■ Exercise
Within the lines below, find those that hold the string "code" and copy each one.

Stored data

Lemma duties_final_witness :
  ∃ d d', duties (shared failed_over) !! "w-1" = Some d ∧ DutyState d = StandbyFailedOver ∧
    duties (shared held_again) !! "w-1" = Some d' ∧ outcome_of d' = outcome_of d.
Proof.
  assert (∃ d, duties (shared failed_over) !! "w-1" = Some d ∧ DutyState d = StandbyFailedOver) as (d & Hd & Hs)
    by (eexists; split; vm_compute; reflexivity).
  destruct (duties_final (Ok "/srv") demo_parse String.eqb demo_digest demo_state_dir true false "https://plane" "org" "key"
    "me" (ProviderCommand demo_command) (λ _, Ok tt) (demo_station vacant) failed_over held_again) as [_ H].
  - by split_and!.
  - exact (demo_lives [Hold demo_session] loop_picks vacant (Build_system (demo_station vacant) [mret tt]) loop_sane).
  - apply (demo_lives [Hold demo_session] [(1%nat, idle)] vacant failed_over). constructor; [|constructor]. intros p [= <-]. reflexivity.
  - destruct (H "w-1" d Hd Hs) as (d' & Hd' & Ho). exists d, d'. exact (conj Hd (conj Hs (conj Hd' Ho))).
Defined.

(** ** Failovers that go wrong *)

(** The workload moved: its new machine [b] holds another checkpoint here. *)
Definition moved_session : Session := demo_session <| SessionSource := "b" |> <| SessionCheckpoint := "cp-2" |>.
Definition vacant2 : host :=
  vacant <| manifests := {["cp-1" := demo_manifest; "cp-2" := demo_manifest <| ManifestID := "cp-2" |>]} |>.

(** The hold arrives after the fence of the old machine was recorded. *)
Definition overtaken : system unit :=
  demo_life [Hold demo_session; Hold moved_session]
    ([(1%nat, idle)] ++ ((λ e, (0%nat, e)) <$> take 44 loop_answers) ++ [(2%nat, idle)] ++
     ((λ e, (0%nat, e)) <$> drop 44 loop_answers)) vacant2 (demo_station vacant2).

(** A pass works on the duty it read when it began.  It proves the
    death of the machine that held the checkpoint then, and fences that one;
    but it restores what the duty names when the failover is claimed.  Here a
    live machine took the duty over in between: its own checkpoint is restored
    on the standby as an automatic failover, although this machine was never
    asked for, never fenced, and still runs the workload. *)
Theorem failover_of_live_source :
  (∃ d, duties (shared overtaken) !! "w-1" = Some d ∧ DutySource d = "b" ∧ DutyState d = StandbyFailedOver) ∧
  (∃ r m, RestoreStarted "w-1" "cp-2" (SourceDead r m) ∈ trail (shared overtaken)) ∧
  ∀ w epoch r err, FenceAnswered w "b" epoch r err ∉ trail (shared overtaken).
Proof.
  assert (∃ tr, trail (shared overtaken) = tr ∧ (∃ r m, RestoreStarted "w-1" "cp-2" (SourceDead r m) ∈ tr) ∧
    ∀ w epoch r err, FenceAnswered w "b" epoch r err ∉ tr) as (tr & -> & Htr).
  - eexists. split; [vm_compute; reflexivity|]. split; [set_solver|]. intros w epoch r err Hin.
    repeat (apply elem_of_cons in Hin as [?|Hin]; [congruence|]). by apply elem_of_nil in Hin.
  - split; [|exact Htr]. eexists. split_and!; [vm_compute; reflexivity|reflexivity..].
Qed.

(** Another machine can withdraw a duty.  [ReplicationWithdrawn]
    compares the machine with the one on record, but [ReplicationHeld] puts any
    machine on record that reports a hold for the workload: machine [b] takes
    the duty for the workload of [m] over, and then withdraws it. *)
Theorem foreign_hold_withdraws :
  let picks := [(1%nat, idle); (2%nat, idle); (3%nat, idle)] in
  let c := demo_life [Hold demo_session; Hold moved_session; Withdraw "b" "w-1"] picks vacant2 (demo_station vacant2) in
  let refused := demo_life [Hold demo_session; Withdraw "b" "w-1"] picks vacant2 (demo_station vacant2) in
  duties (shared c) = ∅ ∧ DutySource <$> duties (shared refused) !! "w-1" = Some "m".
Proof. split; vm_compute; reflexivity. Qed.
(** [Artifact.Validate]. *)
Definition Artifact_Validate (a : Artifact) : result unit :=
  _ ← require (valid_component (ArtifactComponent a)) "unsupported component";
  _ ← require (negb (bool_decide (ArtifactOS a = "")) && negb (bool_decide (Architecture a = "")))
        "an artifact requires an operating system and an architecture";
  _ ← require (valid_format (ArtifactFormat a)) "unsupported artifact format";
  parsed ← parse_url (ArtifactURL a);
  _ ← (if decide (UScheme parsed = "https") then
         require (negb (bool_decide (UHost parsed = ""))) "an https artifact url requires a host"
       else if decide (UScheme parsed = "file") then
         require (bool_decide (UHost parsed = "") && HasPrefix (UPath parsed) "/")
           "a file artifact url must be an absolute file:// path"
       else Err "artifact url must be an absolute https or file url");
  _ ← require (0 <? SizeBytes a) "an artifact requires a positive size so a download can be bounded";
  _ ← validDigest (SHA256 a);
  _ ← validDigest (BinarySHA256 a);
  require (negb (bool_decide (ArtifactFormat a = "binary") && negb (bool_decide (BinarySHA256 a = SHA256 a))))
    "an uncompressed artifact must record the same digest for its bytes and its executable".

Definition artifact_key (a : Artifact) : string :=
  ArtifactComponent a +:+ "/" +:+ ArtifactOS a +:+ "/" +:+ Architecture a.

(** The loop over the artifacts. *)
Fixpoint check_artifacts (seen : list string) (artifacts : list Artifact) : result unit :=
  match artifacts with
  | [] => Ok tt
  | a :: rest =>
      _ ← Artifact_Validate a;
      _ ← require (negb (bool_decide (artifact_key a ∈ seen))) "release has two artifacts";
      check_artifacts (artifact_key a :: seen) rest
  end.

(** [Release.Validate]. *)
Definition Release_Validate (r : Release) : result Release :=
  let r := Release_Normalize r in
  version ← ParseVersion (ReleaseVersion r);
  let r := r <| ReleaseVersion := Version_String version |> in
  _ ← require (valid_channel (ReleaseChannel r)) "unsupported release channel";
  _ ← require (negb (PublishedAt r =? 0)) "a release requires a publication time";
  r ← (if decide (MinimumFromVersion r = "") then Ok r
       else
         minimum ← ParseVersion (MinimumFromVersion r);
         _ ← require (negb (Precedes version minimum)) "minimum_from_version cannot be newer than the release itself";
         Ok (r <| MinimumFromVersion := Version_String minimum |>));
  _ ← require ((0 <? ProtocolVersion r) && (0 <? ConfigVersion r) && (0 <? StateVersion r))
        "a release requires positive protocol, config, and state versions";
  _ ← require ((0 <? MinimumProtocolVersion r) && (MinimumProtocolVersion r <=? ProtocolVersion r))
        "minimum_protocol_version must be positive and no newer than protocol_version";
  rollout ← Rollout_Validate (ReleaseRollout r);
  let r := r <| ReleaseRollout := rollout |> in
  _ ← require (negb (bool_decide (Artifacts r = []))) "a release requires at least one artifact";
  _ ← check_artifacts [] (Artifacts r);
  Ok r.
(** ** What is selected *)

(** The release of [signed] has version [v], may replace the installation, and
    [a] is what to install. *)
Record suits (f : Feed) (i : Installation) (installed : Version) (ring : KeyRing) (now : Z)
    (signed : SignedRelease) (v : Version) (a : Artifact) : Prop := {
  suits_version : ParseVersion (ReleaseVersion (SignedOf signed)) = Ok v;
  suits_trusted : is_ok (Verify ring signed) = true;
  suits_channel : ReleaseChannel (SignedOf signed) = InstChannel i;
  suits_offered : ∀ entry w, entry ∈ Revoked f → ParseVersion entry = Ok w → SameRelease w v = false;
  suits_newer : AllowDowngrade i = false → Precedes installed v = true;
  suits_stable : InstChannel i = "stable" → PreRelease v = "";
  suits_artifact : ArtifactFor ToLower (SignedOf signed) (InstComponent i) (InstOS i) (InstArchitecture i) = Some a;
  suits_path : AllowDowngrade i = false → MinimumFromVersion (SignedOf signed) ≠ "" →
    ∃ w, ParseVersion (MinimumFromVersion (SignedOf signed)) = Ok w ∧ Precedes installed w = false;
  suits_protocol : 0 < PeerProtocolVersion i →
    MinimumProtocolVersion (SignedOf signed) ≤ PeerProtocolVersion i ≤ ProtocolVersion (SignedOf signed);
  suits_schemas : InstConfig i ≤ ConfigVersion (SignedOf signed) ∧ InstState i ≤ StateVersion (SignedOf signed);
  suits_rollout : Cohort (InstMachineID i) v < PercentAt (ReleaseRollout (SignedOf signed)) now * 100;
}.
(* ===== verification/UpdatesSafe.v ===== *)
(** * Nothing runs that was not trusted and offered

    Over any life of a machine, with any failures and restarts, the binary in
    place is the first one or that of a release that enough trusted keys
    signed, that suited the machine and that it had not blocked. *)
From Stdlib Require Import Ascii.
From S2P Require Import Prelude GoStr Prog Conc Crypto Version Release Update Installer InstallerSafe Updates.

Local Open Scope string_scope.
Local Open Scope list_scope.
Local Open Scope Z_scope.

(** ** Versions *)

Lemma precedes_trans a b c : Precedes a b = true → Precedes b c = true → Precedes a c = true.
Proof.
  pose proof version_ordering as Ho. destruct (Ho) as [_ Hf Ht]. unfold Precedes. rewrite !Z.ltb_lt. intros H1 H2.
  pose proof (Ht a b c ltac:(lia) ltac:(lia)) as H3. destruct (decide (Version_Compare a c = 0)) as [E|E]; [|lia].
  pose proof (ordering_equal _ a c b Ho E) as He. rewrite (Hf b c) in He. lia.
Qed.

Lemma precedes_other a b : Precedes a b = true → SameRelease b a = false.
Proof.
  unfold Precedes, SameRelease. rewrite Z.ltb_lt, Z.eqb_neq, (ordering_flip _ version_ordering a b). lia.
Qed.

Lemma parse_again s v : ParseVersion s = Ok v → ParseVersion (Version_String v) = Ok v.
Proof. intros H. by eapply parse_canonical, ParseVersion_canonical. Qed.

(** ** Blocked versions *)

Definition blocks (v : string) (s : State) : Prop := ∃ b, b ∈ Blocked s ∧ BlockedRelease b = v.

Lemma reblock_keeps version reason now l l' v :
  reblock version reason now l = Some l' → (∃ b, b ∈ l ∧ BlockedRelease b = v) → ∃ b, b ∈ l' ∧ BlockedRelease b = v.
Proof.
  revert l'. induction l as [|x l IH]; intros l' Hr (b & Hb & Hv); [done|]. cbn in Hr. case_decide as Hx.
  - injection Hr as <-. apply elem_of_cons in Hb as [->|Hb]; [|exists b; split; [by right|done]].
    eexists. split; [by left|]. cbn. congruence.
  - destruct (reblock _ _ _ l) as [l2|]; [|done]. injection Hr as <-. apply elem_of_cons in Hb as [->|Hb].
    + exists x. split; [by left|done].
    + destruct (IH l2 eq_refl) as (b' & ? & ?); [by exists b|]. exists b'. split; [by right|done].
Qed.

Lemma reblock_adds version reason now l l' : reblock version reason now l = Some l' → ∃ b, b ∈ l' ∧ BlockedRelease b = version.
Proof.
  revert l'. induction l as [|x l IH]; intros l' Hr; [done|]. cbn in Hr. case_decide as Hx.
  - injection Hr as <-. eexists. split; [by left|done].
  - destruct (reblock _ _ _ l) as [l2|]; [|done]. injection Hr as <-. destruct (IH l2 eq_refl) as (b & ? & ?). exists b. split; [by right|done].
Qed.

Lemma blockLocked_keeps version reason now s v : blocks v s → blocks v (blockLocked version reason now s).
Proof.
  intros Hv. unfold blockLocked. case_decide; [done|]. cbv zeta. unfold blocks.
  cbn. destruct (reblock _ _ _ _) as [l|] eqn:Hr; [by eapply reblock_keeps|].
  destruct Hv as (b & Hb & Hv). exists b. split; [|done]. cbn. rewrite merge_sort_Permutation. set_solver.
Qed.

Lemma blockLocked_adds version reason now s : version ≠ "" → blocks version (blockLocked version reason now s).
Proof.
  intros Hne. unfold blockLocked. rewrite decide_False by done. cbv zeta. unfold blocks. cbn.
  destruct (reblock _ _ _ _) as [l|] eqn:Hr; [by eapply reblock_adds|]. eexists. rewrite merge_sort_Permutation.
  split; [apply elem_of_app; right; by left|done].
Qed.

(** What is blocked is not applicable. *)
Lemma applyBlocks_elem s l e :
  e ∈ applyBlocks s l → Applicable e = true → e ∈ l ∧ ¬ blocks (EvVersion e) s.
Proof.
  unfold applyBlocks. intros (x & -> & Hx)%list_elem_of_fmap. destruct (List.find _ _) as [b|] eqn:Hf.
  - destruct (Applicable x) eqn:Ha; [by intros|]. by rewrite Ha.
  - intros _. split; [done|]. intros (b & Hb & Hv). assert (In b (rev (Blocked s))) as Hin.
    { apply in_rev. rewrite rev_involutive. by apply list_elem_of_In. }
    apply (find_none _ _ Hf) in Hin. by apply bool_decide_eq_false in Hin.
Qed.
(** The parts of [Checker.Check], in its order. *)
Definition format_issues (p : Policy) (m : CheckpointManifest) : list CompatibilityIssue :=
  if decide (Format m = StateFormatName) then
    match stateFormatDecision (FormatVersion m) StateFormatVersion (StateFormatFloor p) with
    | Some (code, description, adaptation) => issue code "error" "state_format" description adaptation
    | None => []
    end
  else issue "STATE_FORMAT_UNSUPPORTED" "error" "state_format" ("checkpoint is not a SHIFT state file (format " +:+ Format m +:+ ")")
         "restore with the SHIFT agent that wrote it".

Definition platform_issues (source destination : MachineCapabilities) : list CompatibilityIssue :=
  (if decide (CapOS destination = "linux") then []
   else issue "OS_UNSUPPORTED" "error" "operating_system" ("Linux CRIU state cannot be restored on " +:+ CapOS destination) "use a Linux destination") ++
  (if decide (CapArchitecture destination = CapArchitecture source) then []
   else issue "ARCH_MISMATCH" "error" "cpu" ("source is " +:+ CapArchitecture source +:+ " and destination is " +:+ CapArchitecture destination)
          "select a destination with matching architecture") ++
  (if decide (CapArchitecture destination = "amd64") then []
   else issue "ARCH_UNSUPPORTED" "error" "cpu"
          ("SHIFT supports Linux x86_64 only; " +:+ CapArchitecture destination +:+ " destinations are outside the support contract") "use an x86_64 destination") ++
  (if negb (criu_ready destination)
   then issue "CRIU_UNAVAILABLE" "error" "criu" "destination CRIU is unavailable or failed its kernel capability check"
          "install a compatible CRIU build and satisfy `criu check`"
   else if criuVersionSupported (CRIUVersion (CapCRIU destination)) then []
   else issue "CRIU_VERSION_UNSUPPORTED" "error" "criu"
          ("destination CRIU " +:+ Quote (criuVersionNumber (CRIUVersion (CapCRIU destination))) +:+
           " does not satisfy the supported floor: CRIU 3.17+ or 4.x (see docs/support-matrix.json)")
          "install CRIU 3.17 or newer from the 3.x line, or any 4.x release").
(** [Scheduler.evaluate]: its conditions in their order, each with the code
    and the reason of the rejection. *)
Definition refusals (cfg : Config) (r : Request) (o : Offer) (now : Z) : list (bool * (string * string)) :=
  let c := Wanted r in
  let p := Terms o in
  let a := OfferAvailability o in
  let same := bool_decide (OwnerID o = Requester r) in
  let other := negb same && IncludeOtherOrganizations c in
  let g := OfferGeography o in
  let need := Requirements r in
  let available := Offer_Available o in
  let hourly := HourlyRate (OfferPricing o) need in
  let latency := LatencyTo o (SourceMachine r) (SourceGeography r) in
  let trust := ClampTrust (Trust o) same (IdentityVerified o) in
  [ (containsFold (ExcludeMachineIDs c) (OfferMachine o), ("MACHINE_EXCLUDED", "the request excluded this machine"));
    (negb (bool_decide (SourceMachine r = "")) && EqualFold (OfferMachine o) (SourceMachine r),
      ("SELF_PLACEMENT", "a workload cannot be placed on the machine it already runs on"));
    (negb (bool_decide (OfferStatus a = OfferAvailable)), ("OFFER_UNAVAILABLE", "offer status"));
    (match WindowFrom a with Some from => now <? from | None => false end, ("OUTSIDE_AVAILABILITY_WINDOW", "the availability window opens later"));
    (match WindowTo a with Some to => to <=? now | None => false end, ("OUTSIDE_AVAILABILITY_WINDOW", "the availability window closed"));
    (match LastSeenAt a with Some _ => false | None => true end, ("MACHINE_PRESENCE_STALE", "the machine has never reported presence"));
    (match LastSeenAt a with Some seen => StaleAfter cfg <? now - seen | None => false end, ("MACHINE_PRESENCE_STALE", "the machine last reported too long ago"));
    (containsFold (DeniedOrganizations p) (Requester r), ("ORGANIZATION_DENIED", "the machine owner denied this organization"));
    (negb same && negb (IncludeOtherOrganizations c), ("CROSS_ORGANIZATION_NOT_REQUESTED", "the offer belongs to another organization"));
    (other && bool_decide (Visibility p = VisibilityPrivate), ("VISIBILITY_FORBIDDEN", "the offer is private to its owning organization"));
    (other && bool_decide (Visibility p = VisibilityOrganization) && negb (containsFold (AllowedOrganizations p) (Requester r)),
      ("ORGANIZATION_NOT_ALLOWED", "the offer is shared with specific organizations"));
    (other && bool_decide (Visibility p = VisibilityPublic) && negb (PublicTradingEnabled cfg), ("TRADING_DISABLED", "public compute trading is disabled"));
    (negb (AtLeast trust (MinTrust c)), ("TRUST_TOO_LOW", "offer trust is below the requested minimum"));
    (negb (bool_decide (AllowedRegions c = [])) && negb (containsFold (AllowedRegions c) (Region g)), ("REGION_NOT_ALLOWED", "region is not in the allowed set"));
    (containsFold (DeniedRegions c) (Region g), ("REGION_NOT_ALLOWED", "region is denied"));
    (negb (bool_decide (AllowedCountries c = [])) && negb (containsFold (AllowedCountries c) (Country g)), ("COUNTRY_NOT_ALLOWED", "country is not in the allowed set"));
    (containsFold (DeniedCountries c) (Country g), ("COUNTRY_NOT_ALLOWED", "country is denied"));
    (negb (bool_decide (PolicyCountries p = [])) && negb (bool_decide (Country (SourceGeography r) = "")) &&
      negb (containsFold (PolicyCountries p) (Country (SourceGeography r))), ("DATA_RESIDENCY_FORBIDDEN", "the machine owner does not accept state from there"));
    ((0 <? MaxStateBytes p) && (MaxStateBytes p <? StateBytes r), ("STATE_TOO_LARGE", "the offer accepts less state"));
    ((0 <? MaxDurationHours p) && (int64 (MaxDurationHours p * hour) <? Duration r), ("DURATION_TOO_LONG", "the offer accepts fewer hours"));
    (RequireEncryptedState p && negb (StateIsEncrypted c), ("ENCRYPTED_STATE_REQUIRED", "the machine owner requires encrypted state"));
    (SharesGPU c && negb (GPUSharingAllowed p), ("GPU_SHARING_FORBIDDEN", "the machine owner does not allow shared GPU workloads"));
    ((0 <? Cpus need)%F && (Cpus available <? Cpus need)%F, ("CPU_INSUFFICIENT", "CPUs available"));
    ((0 <? Memory need) && (Memory available <? Memory need), ("MEMORY_INSUFFICIENT", "memory bytes available"));
    ((0 <? Storage need) && (Storage available <? Storage need), ("STORAGE_INSUFFICIENT", "storage bytes available"));
    ((0 <? Mbps need)%F && (Mbps available <? Mbps need)%F, ("NETWORK_INSUFFICIENT", "Mbps available"));
    (bool_decide (is_Some (match_gpus (Gpus need) (Gpus available))), ("GPU_INCOMPATIBLE", default "" (match_gpus (Gpus need) (Gpus available))));
    (existsb (λ f, negb (default false (Features (Capabilities o) !! f))) (RequiredFeatures c), ("FEATURE_MISSING", "the machine does not report a feature"));
    (negb (bool_decide (ReqCurrency c = "")) && (0 <? hourly) && negb (bool_decide (Currency (OfferPricing o) = ReqCurrency c)),
      ("CURRENCY_MISMATCH", "the offer is priced in another currency"));
    ((0 <? MaxPriceMicrosPerHour c) && (MaxPriceMicrosPerHour c <? hourly), ("PRICE_EXCEEDED", "micros per hour exceed the limit"));
    ((0 <? MaxLatencyMillis c)%F && negb (bool_decide (is_Some latency)), ("LATENCY_UNMEASURED", "no measured round-trip time exists for this path"));
    ((0 <? MaxLatencyMillis c)%F && match latency with Some ms => (MaxLatencyMillis c <? ms)%F | None => false end,
      ("LATENCY_EXCEEDED", "ms exceed the limit"));
    (match ReqManifest r with Some m => negb (Compatible (check cfg now m (Capabilities o))) | None => false end,
      ("RESTORE_INCOMPATIBLE", match ReqManifest r with Some m => firstErrorIssue (check cfg now m (Capabilities o)) | None => "" end));
    (match ReqManifest r with
     | Some _ => negb (AllowAutomatic (decision cfg (Capabilities o))) && negb (experimental r (decision cfg (Capabilities o)))
     | None => false
     end, ("SUPPORT_MATRIX_NOT_CERTIFIED", "support matrix")) ].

■ Finished task
    | Some (code, description, adaptation) => issue code "error" "state_format" description adaptation
(** [Scheduler.evaluate]: its conditions in their order, each with the code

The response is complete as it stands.